Maschera della strega Rangda. Spettacolo Barong di Batubulan (Bali, Indonesia)

Maschera della strega Rangda. Spettacolo Barong di Batubulan (Bali, Indonesia)

Dovunque l'apparire della maschera desta inquietudine e contrastanti sensi di smarrimento, stupore, ammirazione. È l'incanto che i Greci chiamavano thauma, parola che caratterizzava l'inesprimibile, l'inaudito, parola che annunciava un luogo di meraviglie, fascinazione, malìa, e anche, per il Padre Gregorio di Nazianzo, il compiersi del miracolo cristiano. La maschera è il simbolo più antico e universale della coscienza della finitezza umana ('meglio non essere nati'), per questo essa ricopre di una corteccia 'immortale' il corpo deperibile dell'uomo, come le maschere funerarie d'oro celavano il volto in decomposizione del morto; ed è anche la prima perfetta realizzazione di 'macchina del tempo': infilarsi dentro una maschera trascende l'io, lo spazio e il tempo. Tra le infinite varietà di forme sono qui raccolti alcuni dei suoi molti incanti: dai culti arcaici e dai riti ancestrali fino ai miti della cultura classica, dalle epifanie nel folklore europeo fino ai fantasmi circensi. La perdita di aura nella società moderna costringe la maschera in spazi inusuali e a profonde degenerazioni. Tuttavia la sua presenza in molti carnevali risparmiati dalla mercificazione turistica e nella pratica scenica più attenta alla sperimentazione, sulle orme di Craig, Mejerchold, Brecht, non meno che nelle piazze 'indignate' o nelle foreste del Chiapas insorgente, rende ancora attuale l'invocazione del Mercuzio shakespeariano: "Datemi una custodia per metterci dentro la faccia!

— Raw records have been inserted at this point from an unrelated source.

Definition cssDeclsToJsObject (cssText : str) : str :=
  let lines :=
    List.filter (fun l => negb (bool_decide (l = [])))
      (List.map trim (split declSepRe cssText)) in
  let obj := fold_left add_decl lines [] in
  let entries := List.map render_entry (obj_entries obj) in
  js "{" ++ nl ++ join (js "," ++ nl) entries ++ nl ++ js "}".

(** *** [buildSFC] *)

(** [/^\{[\s\S]*\}$/] *)
Definition objectLiteralRe : list Re.atom :=
  [Re.Lit Ch.LBRACE; Re.Star (fun _ => true); Re.Lit Ch.RBRACE; Re.Eos].

(** [/^\s*[a-zA-Z-]+\s*:/m] *)
Definition is_decl_char (c : char) : bool :=
  is_lower c || is_upper c || (c =? Ch.HYPHEN).

Definition declRe : list Re.atom :=
  [Re.Star is_space; Re.Plus is_decl_char; Re.Star is_space;
   Re.Lit Ch.COLON].

(** [component.name || `Component_${idx + 1}`], sanitized. *)
Definition nameBase (component : ExportedComponent) (idx : nat) : str :=
  sanitizeName
    (or_else (name component) (js "Component_" ++ num_to_str (idx + 1))).

Definition compName (component : ExportedComponent) (idx : nat) : str :=
  List.filter is_ident_char (nameBase component idx).

Definition fallback_template (component : ExportedComponent) : str :=
  nl ++ js "<div class=" ++ dq ++ js "generated-root" ++ dq ++ js ">" ++ nl ++
  js "  <!-- generated component: " ++ name component ++ js " -->" ++ nl ++
  js "  <div>" ++ name component ++ js "</div>" ++ nl ++
  js "</div>" ++ nl.

Definition initial_template (component : ExportedComponent) (p : parts)
  : str :=
  match htmlParts p with
  | [] => fallback_template component
  | _ => join nl (htmlParts p)
  end.

(** [if (!template.includes(':style')) template = ...] *)
Definition wrap_inline_style (template : str) : str :=
  if includes template (js ":style") then template
  else
    nl ++ js "<div :style=" ++ dq ++ js "inlineStyle" ++ dq ++ js ">" ++ nl ++
    template ++ nl ++ js "</div>" ++ nl.

(** The values of [scriptSetup], [template] and [cssParts] after the
    script has been resolved. *)
Record resolved := {
  scriptSetup : str;
  template : str;
  styleParts : list str
}.

Definition resolve_script (p : parts) (template0 : str) : resolved :=
  match jsParts p with
  | j :: _ =>
      let first := trim j in
      if Re.test_start objectLiteralRe first then
        {| scriptSetup := js "const inlineStyle = " ++ first ++ nl;
           template := wrap_inline_style template0;
           styleParts := cssParts p |}
      else
        {| scriptSetup := join nl (jsParts p) ++ nl;
           template := template0;
           styleParts := cssParts p |}
  | [] =>
      match cssParts p with
      | _ :: _ =>
          let joined := join nl (cssParts p) in
          if Re.test_multiline declRe joined then
            {| scriptSetup :=
                 js "const inlineStyle = " ++ cssDeclsToJsObject joined ++ nl;
               template := wrap_inline_style template0;
               styleParts := [] |}
          else
            {| scriptSetup := []; template := template0;
               styleParts := cssParts p |}
      | [] =>
          {| scriptSetup := []; template := template0; styleParts := [] |}
      end
  end.

Definition script_block (setup compName : str) : str :=
  match setup with
  | [] =>
      js "<script>" ++ nl ++ js "export default { name: '" ++ compName ++
      js "' }" ++ nl ++ js "</script>" ++ nl
  | _ =>
      js "<script setup>" ++ nl ++ setup ++ nl ++ js "</script>" ++ nl
  end.

Definition style_block (css : list str) : str :=
  match css with
  | [] => []
  | _ =>
      js "<style scoped>" ++ nl ++ join nl css ++ nl ++ js "</style>" ++ nl
  end.

Definition header_comment (name : str) : str :=
  js "<!-- Generated from Figma export: " ++ name ++ js " -->".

Una faccia su una faccia".


RICONGIUNGIMENTI – L’incanto della maschera

di Walt G. Catalano

 

La fissità viene definita come “l’essere fisso, fermo, detto soprattutto dello sguardo o del pensiero” (Vocabolario Treccani). Un’espressione facciale che esprime uno stato d’animo, nell’attimo in cui si palesa va ad amplificarsi in quella che viene recepita dall’altro come primordio assoluto della comunicazione. Comunicare attraverso le espressioni del volto è un atto antecedente al linguaggio, che rappresenta nella sua mutevolezza la modalità più semplice di recepire l’altro da sé.
Facciamo questa premessa perché “L’incanto della maschera, origini e forme di una testa vuota” è un libro che parla di comunicazione e della potenza dell’espressività umana. La maschera nella sua fissità stabilisce ed evoca le espressioni somatiche contribuendo non solo a rendere il volto qualcos’altro, ma mutando radicalmente il comportamento di chi la indossa riconducendolo in un mondo di antiche pulsioni (come nel caso dello sciamano), o calandolo in un personaggio diverso dalla persona, come nel caso del lavoro attoriale. Questo accade in una relazione di scambio biunivoco tra faccia/corpo (modalità) e maschera, tale che la staticità della maschera viene ad assumere tutte le valenze dell’umana o ferina fisionomia. In un’unica sagoma un universo di opposti che scaturiscono in lampi di puro inconscio da decriptare. L’indossamento della maschera ricongiunge il corpo alla mente attraverso meccanismi subcoscienti che mutano il modo di rapportarsi con se stessi e con gli interlocutori, creando una serie di risposte che non sarebbero possibili nel contesto della normale comunicazione fra individui.  
Il libro si presenta come un un caldo ed avvolgente piano-sequenza sokuroviano (ci riferiamo in particolare al film”Arca russa”): dalla copertina in cui dallo sfondo nero spiccano i colori della Maschera Kwakiutl (Becco ritorto del cielo), il lettore viene proiettato in un percorso che attraversa le epoche e le culture, risvegliando  strati profondi della memoria collettiva.
Il primo capitolo affronta lo sciamanesimo: lo sciamano che diviene guaritore, ponte con il regno dei morti ed essenziale contatto con la cosmogonia. Il viaggio continua nel XII secolo a.C. con la maschera gorgonica Greca, madre di tutte le maschere che difende dagli inferi e impedisce la contaminazione fra i due mondi: “L’altro mondo resiste così alla profanazione dell’umano con la riaffermazione del non umano come valore primordiale”. Nel terzo capitolo ci troviamo nella Grecia del V secolo a.C. con l’immaginario dionisiaco e la figura del satiro che coincide con “l’immagine che l’uomo greco si prefigura della pienezza dell’essere, concretizzata in un’epoca metastorica in cui vita, natura, divinità, non sono in lotta fra loro”, dunque il satiro è uomo dionisiaco ma lo è anche lo spettatore. Il Pittore di Pronomos è un punto fondamentale del quarto capitolo, dove viene esaminata la ceramica del grande cratere a volute di Napoli, che vede i vari protagonisti interagire con diverse maschere. Il quinto capitolo è dedicato a un’analisi delle maschere da circo, circonferenza magica che rafforza i legami fra attori e spettatori, partendo dai greci per arrivare alla storia contemporanea. “Maschera e Tempo” chiude il volume partendo dall’analisi del rito dei danzatori Warimé, della popolazione venezuelana Piaroa, per suggerire come la maschera riesca a sottrarre l’essere dal tempo.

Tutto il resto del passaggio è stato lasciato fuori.